Alex Creel, the CAR’s chief lobbyist, said the organization is not trying to discourage people from becoming Realtors. Rather, he said, they are trying to raise standards across the industry.
“We hope to get increased professionalism and increased consumer service, because we all rise and fall together,” Creel said.
That message was echoed by the office of Assemblywoman Gloria Negrete McLeod, the Chino Democrat who authored the bill. Her legislative assistant, Andrew Langley, said the push for the legislation grew out of a feeling of discontent within the real estate industry at the low barriers to entry for real estate professionals, a problem compounded by the recent spurt in license applications.
“Basically, they just want to make sure that you have the education before you go out and deal with people possibly spending their life savings on buying a house,” Langley said.
But local critics argued that the legislation does not go far enough. Some experienced Realtors from San Diego said the current licensing requirements are profoundly ineffective and improving professionalism in the industry will take a lot more than what is being proposed by the CAR.
“The overwhelming majority of agents are so ill-equipped to handle this marketplace, it’s embarrassing,” said Jim Klinge, a Realtor from North County San Diego with 21 years of experience.
Klinge said the proposed changes are little more than cosmetic, and will not address the central issue of a lack of basic training requirements for real estate professionals.
That need for adequate training has only increased in the last few months as the housing market has begun to flatten, Klinge added. Real estate agents who have only ever worked in a booming market now find themselves unable to meet the needs of their clients, he said, and simply asking them to complete the existing requirements up-front will not solve the problem.

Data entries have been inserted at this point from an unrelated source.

(** * PsicoTrain: the viewer, answer and annotation state of [app.js]

    A shallow embedding of the state-changing functions of the application
    script and the properties of its specification that concern them.

    Conventions of the embedding.
    - JavaScript numbers that the script keeps integral (page numbers, pixel
      counts, counters, brush widths) are [Z]; numbers obtained by division
      (the zoom level, pointer coordinates) are [Q], computed exactly. The
      script computes them in binary64, so every statement about a [Q] is a
      statement about the exact value the double approximates; a statement
      that the script's own value equals a number, or lies on one side of a
      threshold, is made for inputs on which its operations are exact in
      binary64 (whole numbers of the pixel range, ratios that are whole
      numbers or powers of two).
    - A JavaScript object used as a dictionary is a [gmap] with [string]
      keys; a numeric property name is the decimal rendering of the number,
      as [String(n)] gives it. The map holds the entries of the object
      itself: a property name that every object inherits from
      [Object.prototype] ([Js.inherited]) is read and written through the
      prototype chain instead, and the statements that depend on the
      difference are made for the other names.
    - A string is its sequence of bytes; [Js.toUpperCase] is
      [String.prototype.toUpperCase] on strings of ASCII characters
      ([Js.isASCII]).
    - [null] and [undefined] are [None].
    - The global [state] object is the record [State]; a function that
      mutates it is a function from [State] to [State]. Fields that none of
      the embedded functions reads or writes (the exercise catalogue, the
      sidebar flag, the stopwatch, the notes) are left out.
    - Elements of the page that a function looks up are passed to it in a
      [Document]; a lookup that finds nothing makes the later property access
      throw, and that is [Throws]. Only exceptions raised before [state] is
      written are tracked: one raised afterwards leaves the written state. *)

From Stdlib Require Import ZArith QArith Qround Qminmax Qabs String Ascii List.
From Stdlib Require Import DecimalString DecimalZ Lia.
From stdpp Require Import gmap strings.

“Is it going to improve the quality of the service provided? Absolutely not. It might get it there a little quicker, but it’s not going to improve it at all,” he said.
“Those classes are pathetic, let’s face it. There isn’t anything you’re going to learn in there on a weekend course or over the Internet that’s going to have anything to do with properly serving the client,” he added.
Kelly O’Neill, a Realtor with Prudential California Realty in San Marcos, was not quite as vocal in her criticism of the educational requirements for the industry. O’Neill said that when she got her real estate license in 1984 there were practically no barriers to entry to the profession. The requirements these days are a matter of going through the motions, she said. Indeed, to a real estate agent engaged in their first 18 months of work, she said, they could be more of a hindrance than a help.
“It’s even more of a pain, because you’re in the industry and you’ve got to say ‘I have to pull back and put my attention here to finish these classes,’ ” O’Neill said.
O’Neill said that unless the educational requirements are significantly stepped up they will have no effect on increasing the quality of services within the industry. She said that’s only going to happen if the Department of Real Estate begins to require their licensees to have degrees in real estate or the equivalent.
But Charles Jolly, president of the San Diego Association of Realtors said the proposed legislation is a step in the right direction.
Jolly said Realtors in general need to be better trained before entering the workforce, but that at least requiring Realtors to complete some education before they are licensed makes perfect sense.
“I like it, I approve of it, I think it’s important for better client care and better for our members,” Jolly said.
Jolly stressed that most licensees receive their fair share of training apart from what is required of them for licensure. All the big realty companies offer in-house training that is ongoing, he said, and real estate agents usually have access to extensive resources, such as in-house counsel, to help them grow as professionals.
The CAR-sponsored bill is currently on its way to the state’s Standing Committee on Business and Professions, which McLeod chairs. Her assistant said the bill should be considered by the committee in the next 30 days.